Lucienne Fontannaz

Lucienne Fontannazis originally from Switzerland. She has master degrees in Art Education (Concordia University) and Art Administration (University of New South Wales) as well as a research Master of Fine Arts degree (University of New South Wales). In 2021, she has completed a Doctor of Visual Arts program at the Queensland College of Art (Griffith University). Lucienne has taught art, exhibited her paintings and published books in Switzerland, Canada, Australia and China. She has also worked as a curator of major art exhibitions on subjects such as historic and contemporary Aboriginal artworks, Chinese memorabilia and art addressing cultural diversity, language and identity. Lucienne’s earlier paintings depicted landscapes of the Swiss Alps and Australian desert scenery equally inspired by their topography and traditional stories. In recent years, her artworks have addressed the stereotypical representation of women, both historically and in to-day’s media.

 

Palaces of Nature, detail Lucienne’s paintings for Poetic Nature II come from a continuing series of more than 100 paintings she began over 20 years ago. These artworks were originally presented in her exhibition L’Alpe fantasmée, at the Musée du Chablais, Bex, Switzerland and subsequently in several Swiss galleries. This solo exhibition coincided with, and therefore was included in, a larger artistic and multidisciplinary project titled Poetry and Landscapes, which was being staged in the same area of the Swiss Alps.

 

Lucienne’s paintings draw upon her memories of the Alps, her desire to reconnect with the drama of the landscape that shaped her early years. However, significantly, she created these paintings in Sydney, about as far away from the Alps as you might get, gazing through the large bay windows of her studio, where she has an uninterrupted view of the Pacific Ocean with its endless waves and distant gently curving horizon.

 

Lucienne has developed a special technique for representing the mountains through inter-mixing acrylic paints, glazes and inks either on canvas or on board. From the initial very free application of colour making spontaneous yet inspired forms, emerges the strong personality of the mountains. Lucienne then defines and refines these images through a more painterly process, always keeping open the potential for the unexpected effect. This is how discovery of the as yet unknown, the imagination, deep memories, feeling and primal recognition are simultaneously at play, in flux. Sometimes at the outset, sometimes during, and occasionally at the very end of the process, the early travellers’ writing becomes a compliment, an aid in the interpretation of these complex, always daunting and sometimes haunting images.

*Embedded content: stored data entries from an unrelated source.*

Lemma next_position_at (f : RawFile) pre e exts n k (count := pe_next_vcn e - previous_vcn f) :
  at_extent f pre (e :: exts) -> 0 < n <= count - rf_cluster_index f -> 0 <= k ->
  at_extent (next_position f count n k) (if n =? count - rf_cluster_index f then pre ++ [e] else pre)
    (if n =? count - rf_cluster_index f then exts else e :: exts).
Proof.
  intros Hat Hn Hk. pose proof Hat as []. unfold next_position. rewrite ae_index0.
  destruct (Z.eqb_spec n (count - rf_cluster_index f)) as [En|En]; [apply at_extent_next; [done|lia]|].
  constructor; unfold previous_vcn; cbn [at_position rf_pointers rf_extent_index rf_bytes_per_cluster rf_file_size
    rf_bytes_read rf_cluster_index rf_disk_handle]; try done; try lia;
    rewrite <- ae_index0; fold (previous_vcn f); try done; lia.
Qed.

Lemma remaining_next (f : RawFile) pre e exts n k (count := pe_next_vcn e - previous_vcn f) :
  at_extent f pre (e :: exts) -> 0 < n <= count - rf_cluster_index f ->
  remaining f (e :: exts) =
  part volume ((pe_lcn e + rf_cluster_index f) * rf_bytes_per_cluster f) (n * rf_bytes_per_cluster f) ++
  remaining (next_position f count n k) (if n =? count - rf_cluster_index f then exts else e :: exts).
Proof.
  intros [] Hn. unfold remaining at 1.
  rewrite (clusters_split e exts _ (previous_vcn f) (rf_cluster_index f) n) by (done || (unfold count in *; lia)).
  f_equal. unfold next_position, remaining. destruct (Z.eqb_spec n (count - rf_cluster_index f)) as [En|En].
  - rewrite ae_index0, (previous_vcn_next f pre e exts) by done. cbn [at_position rf_cluster_index rf_bytes_per_cluster].
    replace (rf_cluster_index f + n) with count by lia. unfold count. rewrite drop_extent by (done || lia). done.
  - unfold previous_vcn. by cbn [at_position rf_extent_index rf_pointers rf_cluster_index rf_bytes_per_cluster].
Qed.

(** How many clusters and bytes one call reads. *)
Definition cluster_amount (f : RawFile) (count : Z) : Z :=
  Z.min (count - rf_cluster_index f) (buf_len / rf_bytes_per_cluster f).
Definition byte_amount (f : RawFile) (n : Z) : Z :=
  Z.min (n * rf_bytes_per_cluster f) (rf_file_size f - rf_bytes_read f).

Lemma amounts (f : RawFile) pre e exts (count := pe_next_vcn e - previous_vcn f) (n := cluster_amount f count) :
  at_extent f pre (e :: exts) -> rf_cluster_index f < count ->
  0 < n <= count - rf_cluster_index f /\ 0 < n * rf_bytes_per_cluster f <= buf_len /\
  0 <= pe_lcn e + rf_cluster_index f < 2 ^ 63 /\
  0 <= (pe_lcn e + rf_cluster_index f) * rf_bytes_per_cluster f < 2 ^ 63 /\
  (pe_lcn e + rf_cluster_index f + n) * rf_bytes_per_cluster f <= zlen volume.
Proof.
  intros [] Hci. pose proof ae_exts0 as (Hv & Hl & Hs & _).
  assert (Hcap : 1 <= buf_len / rf_bytes_per_cluster f) by (apply Z.div_le_lower_bound; lia).
  assert (Hn : 0 < n <= count - rf_cluster_index f) by (unfold n, cluster_amount; lia).
  assert (Hnb : 0 < n * rf_bytes_per_cluster f <= buf_len).
  { split; [nia|]. pose proof (Z.mul_div_le buf_len (rf_bytes_per_cluster f) ltac:(lia)).
    transitivity (buf_len / rf_bytes_per_cluster f * rf_bytes_per_cluster f); [|lia].
    apply Z.mul_le_mono_nonneg_r; [lia|]. unfold n, cluster_amount. lia. }
  assert (Hoff : (pe_lcn e + rf_cluster_index f + n) * rf_bytes_per_cluster f <= zlen volume).
  { etransitivity; [|exact Hs]. apply Z.mul_le_mono_nonneg_r; [lia|]. unfold count in *. lia. }
  split_and!; try lia; clear - Hoff Hnb Hl ae_bpc0 ae_cluster0 ae_volume0; nia.
Qed.
Definition list_with_filter (self : ServiceManager) (filter : ServiceStatus -> bool) : P (list ServiceStatus) :=
  let* bytes_needed := sc_get (fun w => EnumServicesNeeded w (sm_handle self)) in
  if bytes_needed =? 0 then eff_ret []
  else fun s =>
    match EnumServicesStatusExW (pmach s) (sm_handle self) bytes_needed with
    | (inl e, w) => (Err (Error_Service (ServiceError_ManagerError (mkServiceManagerError (lit "enumerate")
                       (lit "EnumServicesStatusExW failed") (Some (win_error_code e))))), at_machine w s)
    | (inr entries, w) => (Ok (List.filter filter (from_enum_status <$> entries)), at_machine w s)
    end.

(** *** A service *)

Definition operation_failed (self : Service) (operation reason : string) (e : win_error) : Error :=
  Error_Service (ServiceError_OperationFailed (mkServiceOperationError (sv_name self) (lit operation) (lit reason)
    (Some (win_error_code e)))).

Definition service_query (self : Service) : P ServiceStatus :=
  let* bytes_needed := sc_get (fun w => QueryStatusNeeded w (sv_handle self)) in
  fun s =>
    match QueryServiceStatusEx (pmach s) (sv_handle self) (Z.max bytes_needed STATUS_PROCESS_SIZE) with
    | (inr raw, w) => (Ok (from_status_process (sv_name self) None raw), at_machine w s)
    | (inl e, w) =>
        (Err (if win_error_code e =? SERVICE_DOES_NOT_EXIST_HRESULT
              then Error_Service (ServiceError_NotFound (mkServiceNotFoundError (sv_name self) (Some (win_error_code e))))
              else operation_failed self "query" "QueryServiceStatusEx failed" e), at_machine w s)
    end.

Definition service_start (self : Service) : P unit :=
  sc_unit (fun w => StartServiceW w (sv_handle self)) (operation_failed self "start" "StartServiceW failed").
Definition send_control (self : Service) (control : ServiceControl) : P unit :=
  sc_unit (fun w => ControlService w (sv_handle self) (control_to_windows control))
    (operation_failed self (operation_name control) "ControlService failed").
Definition service_stop (self : Service) : P unit := send_control self ControlStop.
(** ** Versions *)

Definition derive_release_label (major minor build : Z) : option str :=
  if (major =? 10) && (minor =? 0) && (22000 <=? build) then Some (lit "Windows 11")
  else if (major =? 10) && (minor =? 0) then Some (lit "Windows 10")
  else if (major =? 6) && (minor =? 3) then Some (lit "Windows 8.1")
  else if (major =? 6) && (minor =? 2) then Some (lit "Windows 8")
  else if (major =? 6) && (minor =? 1) then Some (lit "Windows 7")
  else None.

Definition is_server_installation (installation_type edition_id : option str) : bool :=
  from_option (fun v => eq_ignore_ascii_case (trim v) (lit "server")) false installation_type ||
  from_option (fun v => starts_with (lit "Server") (trim v)) false edition_id.

Definition normalize_edition_id (edition_id : str) : str :=
  let e := trim edition_id in
  if decide (e = lit "Core") then lit "Home"
  else if decide (e = lit "Professional") then lit "Pro"
  else if decide (e = lit "EnterpriseS") then lit "Enterprise LTSC"
  else if decide (e = lit "ServerStandard") then lit "Server Standard"
  else if decide (e = lit "ServerDatacenter") then lit "Server Datacenter"
  else if decide (e = lit "IoTEnterprise") then lit "IoT Enterprise"
  else e.
Lemma power_action_needs_privilege_witness :
  (exists e s', power_action Restart (mkPowerOptions true 0 true None None) host = (Err e, s') /\
     requests (machine s') = requests (machine host)) \/
  (exists s1, privilege_enabled (machine s1) /\ requests (machine s1) = requests (machine host) /\
     power_action Restart (mkPowerOptions true 0 true None None) host =
       execute_power_action Restart (mkPowerOptions true 0 true None None) s1).
Proof.
  apply (power_action_needs_privilege requests Restart (mkPowerOptions true 0 true None None) host). split; done.
Defined.

Lemma power_action_closes_token_witness :
  owns (power_action Shutdown (mkPowerOptions false 30 false (Some 0x40000) (Some (lit "bye")))) (fun _ => []).
Proof.
  apply (power_action_closes_token Shutdown (mkPowerOptions false 30 false (Some 0x40000) (Some (lit "bye")))).
  intros w h w' [= <- _]. reflexivity.
Defined.
End HostSample.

“A light vapour, transparent at first like a gauze, but which soon thickens, was allowing the depth of the abyss to be seen only as through a dream. Nothing could be more singular than this white, milky, opaline abyss, which resembled infinity, being without form and without color or end. We seemed to follow along the side of a peak emerging from the bottom of the abyss and progressing towardsthe sky via a narrow cornice suspended on infinity, above the white shadows and the vaporous non-being. »

 

Translation by L.Fontannaz from

Théophile Gautier, 1868

Le Moniteur universel

“What a country I have traveled! I discovered the ramparts of heaven! Immense towers of granite and crystal rose up amongst the clouds, and frightful cascades engulfed themselves in abysses which they themselves had dug. Nature in these places revealed my heart to me, I found it with all its oddities, and I dare say with all its nobility”.

 

Translation by L.Fontannaz. from

Astolphe de Custine, 1830

Mémoires et voyages

“This amalgam of clouds and snow, this chaos of silver, these waves of light breaking into waters of whiteness, these diamond phosphorescences should be described, in words, yet such vocabulary is missing from the human language. So only the dreamer at the edge of the apocalypse could find this ecstasy of vision.

 

Translation by L.Fontannaz from

Théophile Gautier, 1865

Impressions de voyages en Suisse

“. . . Above me are the Alps,

The palaces of Nature, whose vast walls,

Have pinnacled in clouds their snowy scalps,

And throned Eternity in icy halls

Of cold sublimity, where forms and falls

The avalanche — the thunderbolt of snow!

All that expands the spirit, yet appals,

Gather around these summits, as to show

How Earth may pierce to Heaven, yet leave vain man below”.